PM Modi Wishes Dharmendra Pradhan, Hails NEP Work
Synopsis
Key Takeaways
Prime Minister Narendra Modi on Friday, June 26, 2026, extended birthday greetings to Union Minister Dharmendra Pradhan, praising his efforts in implementing the National Education Policy (NEP) and describing the reform as central to making India a global hub for knowledge and innovation.
Context
In his post on X, Prime Minister Modi wrote: 'Birthday wishes to Union Minister Shri Dharmendra Pradhan Ji. He is making commendable efforts towards the implementation of the National Education Policy, which seeks to make India a hub for knowledge, learning and innovation. Praying for his long and healthy life.' The message publicly affirmed the Prime Minister's confidence in the minister's stewardship of the education portfolio.
Dharmendra Pradhan holds the Union Education portfolio and has been the principal face of the government's push to roll out the NEP at both school and higher-education levels. Before education, he served as Minister of Petroleum and Natural Gas.
Policy Backdrop
The National Education Policy was approved by the Union Cabinet in July 2020, replacing the earlier National Policy on Education of 1986 — marking the first wholesale restructuring of India's education framework in over three decades. Its core provisions include a 5+3+3+4 school structure, multiple entry-exit options in higher education, and an emphasis on mother-tongue instruction in early years.
Successive Union Budgets have channelled resources toward curriculum modernisation, digital infrastructure, and vocational integration under the NEP umbrella. The government has framed the policy as foundational to its broader ambition of positioning India as a knowledge economy and a preferred destination for global students and researchers.
Stakeholders and Impact
The NEP's reach spans millions of students, hundreds of thousands of teachers, and thousands of higher-education institutions across the country. State governments are responsible for adoption timelines, making Pradhan's role as a coordinator between the Centre and states critical to uniform implementation.

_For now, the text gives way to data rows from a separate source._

(** ** C8: two records with one id *)

Lemma gender_change_guarded_witness :
  gameRunning twoAlices = false /\
  map (fun e : Channel * Player => Player.gender e.2)
    (players (message always0 5 (player_gender "alice" (Some "f"%string))
                1002 twoAlices))
  = [Some "f"%string; Some "f"%string] /\
  message always0 5 (player_gender "alice" (Some "f"%string)) 1003
    (startTimer twoAlices) = startTimer twoAlices.
Proof.
  assert (Hidle : gameRunning twoAlices = false) by (vm_compute; reflexivity).
  split; [exact Hidle |]. split.
  - destruct (gender_change_guarded always0 5%nat "alice"
                (Some "f"%string) 1002%Z twoAlices) as [_ Hset].
    destruct (Hset Hidle) as (Hall & Hlen & _).
    apply list_eq. intros i. rewrite list_lookup_fmap.
    destruct i as [| [| i]].
    + erewrite Hall by (vm_compute; reflexivity). vm_compute. reflexivity.
    + erewrite Hall by (vm_compute; reflexivity). vm_compute. reflexivity.
    + rewrite lookup_ge_None_2; [reflexivity |].
      rewrite Hlen. vm_compute. lia.
  - destruct (gender_change_guarded always0 5%nat "alice"
                (Some "f"%string) 1003%Z (startTimer twoAlices)) as [Hnoop _].
    apply Hnoop. vm_compute. reflexivity.
Defined.

(** ** C4: two concrete pairs *)

Lemma isColliding_witness :
  isColliding alice0 (Player.set_y (Num 30) (Player.set_x (Num 100) bob)) = true /\
  isColliding alice0 (Player.set_y (Num 30) (Player.set_x (Num 100) alice)) = false.
Proof.
  split.
  - apply (isColliding_iff_intersect_and_differ alice0
             (Player.set_y (Num 30) (Player.set_x (Num 100) bob))).
    split; [| vm_compute; discriminate].
    exists 101%Q, 31%Q.
    split; (do 2 eexists; split; [reflexivity |]; split; [reflexivity |];
            vm_compute; repeat split; reflexivity).
  - apply (isColliding_iff_intersect_and_differ alice0
             (Player.set_y (Num 30) (Player.set_x (Num 100) alice))).
    vm_compute. reflexivity.
Defined.

(** * Further properties *)

(** ** Geometry *)

Lemma isOverlapping_true (a b : Player) :
  isOverlapping a b = true <-> rectangles_meet 64 64 a b.
Proof. unfold isOverlapping, PLAYER_SIZE. apply hit_test_true. Qed.

Lemma bool_eq_iff (b c : bool) : (b = true <-> c = true) -> b = c.
Proof. destruct b, c; intuition congruence. Qed.

Lemma rectangles_meet_sym (w h : Q) (a b : Player) :
  rectangles_meet w h a b -> rectangles_meet w h b a.
Proof.
  intros (ax & ay & bx & by' & ? & ? & ? & ? & ? & ? & ? & ?).
  exists bx, by', ax, ay. tauto.
Qed.

(** X1.  Both hit tests are symmetric; no record collides with itself;
    a record overlaps itself exactly when both its coordinates are
    numbers (a record with a NaN coordinate meets nothing); and two
    records that collide also overlap, the 24 x 40 hitbox lying inside
    the 64 x 64 square. *)
Theorem hit_tests_symmetric_and_nested (a b : Player) :
  isColliding a b = isColliding b a /\
  isOverlapping a b = isOverlapping b a /\
  isColliding a a = false /\
  (isOverlapping a a = true <->
     exists x y, Player.x a = Num x /\ Player.y a = Num y) /\
  (isColliding a b = true -> isOverlapping a b = true).
Proof.
  split; [| split; [| split; [| split]]].
  - apply bool_eq_iff. rewrite !isColliding_true.
    split; intros [H Hd]; (split; [by apply rectangles_meet_sym | congruence]).
  - apply bool_eq_iff. rewrite !isOverlapping_true.
    split; apply rectangles_meet_sym.
  - apply not_true_iff_false. rewrite isColliding_true. tauto.
  - rewrite isOverlapping_true. split.
    + intros (ax & ay & _ & _ & Ex & Ey & _). by exists ax, ay.
    + intros (x & y & Ex & Ey). exists x, y, x, y. repeat split; try done; lra.
  - rewrite isColliding_true, isOverlapping_true.
    intros ((ax & ay & bx & by' & ? & ? & ? & ? & ? & ? & ? & ?) & _).
    exists ax, ay, bx, by'. repeat split; try done; lra.
Qed.

(** ** The placement loop *)

Section PlacementLoop.

Variable Math_random : nat -> Q.

Lemma spawnLoop_S (zone : Zone) (player : Player) (placed : list Player)
    (n k : nat) :
  spawnLoop Math_random zone player placed (S n) k =
    if negb (overlapsPlaced player placed (candidate Math_random zone k).1)
    then (Some (candidate Math_random zone k).1,
          (candidate Math_random zone k).2)
    else spawnLoop Math_random zone player placed n
           (candidate Math_random zone k).2.
Proof.
  transitivity
    (let '(x, y, k') := candidate Math_random zone k in
     if negb (existsb (isOverlapping (Player.set_y (Num y) (Player.set_x (Num x) player)))
                placed)
     then (Some (x, y), k')
     else spawnLoop Math_random zone player placed n k'); [reflexivity |].
  unfold overlapsPlaced.
  destruct (candidate Math_random zone k) as [[x y] k']. reflexivity.
Qed.

Lemma candidate_next (zone : Zone) (k : nat) :
  (candidate Math_random zone k).2 = (k + draws zone)%nat.
Proof.
  destruct zone; unfold candidate, centerCandidate, edgeCandidate, draws.
  - cbn [snd]. lia.
  - destruct (Qfloor (Math_random k * 4)) as [| [p | [p | p |] |] | p];
      cbn [snd]; lia.
Qed.

Lemma nthCandidate_0 (zone : Zone) (k : nat) :
  nthCandidate Math_random zone k 0 = (candidate Math_random zone k).1.
Proof. unfold nthCandidate. by rewrite Nat.mul_0_r, Nat.add_0_r. Qed.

Curriculum redesign, the introduction of regional languages as mediums of instruction, and the integration of vocational training from an early stage are among the changes most directly felt by students and educational institutions. Civil-society groups and educators have broadly welcomed the structural ambition of the policy, while flagging the pace and consistency of rollout across states as a continuing challenge.
What's Next
Attention will now turn to state-level NEP adoption timelines and the next parliamentary review of implementation progress. How uniformly the policy is absorbed across India's diverse state education systems will determine whether the Centre's vision of a knowledge-economy transformation translates into measurable outcomes for learners and institutions alike.